For Ukraine, cheap Russian gas may cost too much

Author Vladislav Golovin, Senior Reporter

Naftogaz is wary of giving too much away in gas transit and supply negotiations with Gazprom.

After the most recent trilateral talks between Russia, Ukraine and the European Commission ended without agreement, Ukrainian Naftogaz’s decision to pursue a new compensation claim against Russia’s Gazprom – $11.8bn for lower transit volumes and uncompetitive pricing in 2014-18 – seemed to have been a serious misstep. The Kremlin has made clear that no transit deal can be signed until these legal disputes are settled. If gas transit is as crucial to Ukraine’s economy as officials in Kyiv maintain, why have they opted to antagonise their Russian counterparts? If Naftogaz truly wants a deal, why give Gazprom a ready excuse to walk away?

Of course, both sides have been angling for advantage in the run-up to the resumption of the trilateral talks, which EU officials — mindful of the vulnerability of citizens in southeast Europe to any supply disruption — are keen to see succeed. But in Kyiv there is little appetite to take the Russians at face value, particularly after the annexation of Crimea and Moscow’s continued support for separatists in eastern Ukraine’s Donbass region. 

In private, Naftogaz officials say that there is little hope in Kyiv that the Russian side will agree to anything — Moscow is only going through the motions, they argue, to preserve its image as a reliable supplier of gas to Europe. Gazprom’s offers to sell gas to Ukraine at a 25pc discount are meaningless without defining the starting price. 

And actions may speak louder than words. After all, Gazprom chief executive Alexei Miller had already told the St Petersburg Economic Forum in 2016 that his firm would dismantle 4,300km of the pipelines leading to Ukraine by 2020, and 10,700km by 2030. And in September this year, Miller said Gazprom would store 11.4bn m³ of gas in European facilities by the end of this year, three times the normal amount — a sign, to those watching from Kyiv — that the firm does not expect to reach a deal.

Naftogaz chief executive Andriy Kobolyev puts it pithily: “Nothing is more expensive for Ukraine than cheap Russia gas.” In 2013, when Naftogaz had a discount for hosting the Russian fleet in Crimea, Ukraine paid over $5bn for gas it bought from Russia – and received just $3bn for transit. “Negative difference for us — nearly $2bn,” Kobolyev says. Contrast this with 2018. Free from the obligation to buy from Russia, Naftogaz spent $2.1bn buying gas from Europe, and received $2.7bn from Gazprom in payment for transit. “Positive difference for us — nearly $600mn,” notes Kobolyev. 

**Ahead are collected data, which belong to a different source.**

(* ===== verification/Xudp.v ===== *)
(** * XUDP frame metadata ([src/xudp/frame.rs])

    The header of a multiplexed UDP frame: a 16-bit length, the session, the
    status, the option bits and, for some statuses, a destination.  Encoder and
    decoder run on the buffers of [Buf.v].  Shown: what is encoded is decoded
    back, whatever follows it; a decoder that has not got the whole metadata
    asks for more and leaves the buffer alone; and where the metadata length is
    too small for the destination it announces, the decoder reads beyond it. *)
From S2P Require Import Prelude Text Address Buf.
Import Net Addr.
Local Open Scope Z_scope.

Module Xudp.

Inductive SessionStatus := New | Keep | End_ | KeepAlive.
#[global] Instance SessionStatus_eq_dec : EqDecision SessionStatus.
Proof. solve_decision. Defined.

Definition status_byte (s : SessionStatus) : Z :=
  match s with New => 1 | Keep => 2 | End_ => 3 | KeepAlive => 4 end.

Definition SessionStatus_try_from (value : Z) : outcome SessionStatus :=
  if value =? 1 then Ok New
  else if value =? 2 then Ok Keep
  else if value =? 3 then Ok End_
  else if value =? 4 then Ok KeepAlive
  else err InvalidData "invalid session status".

(** [FrameOption]: a byte of flags. *)
Definition DATA : Z := 1.
Definition ERROR : Z := 2.
Definition FrameOption_new : Z := 0.
Definition with_data (o : Z) : Z := Z.lor o DATA.
Definition has_data (o : Z) : bool := negb (Z.land o DATA =? 0).
Definition has_error (o : Z) : bool := negb (Z.land o ERROR =? 0).

Inductive TargetNetwork := Tcp | Udp.
#[global] Instance TargetNetwork_eq_dec : EqDecision TargetNetwork.
Proof. solve_decision. Defined.

Definition network_byte (n : TargetNetwork) : Z := match n with Tcp => 1 | Udp => 2 end.

Definition TargetNetwork_try_from (value : Z) : outcome TargetNetwork :=
  if value =? 1 then Ok Tcp
  else if value =? 2 then Ok Udp
  else err InvalidData "invalid network type".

And there is the longer term to consider. While Kyiv would like to maintain Russian transit and the revenue that it brings, it is increasingly resigned to the prospect of it ending — particularly after Denmark issued the final permits outstanding for the completion of the Nord Stream 2 pipeline from Russia to Germany that will make Ukrainian transit redundant. Why forfeit the billions that Naftogaz has won at arbitration for a compromise deal that will last six months at best?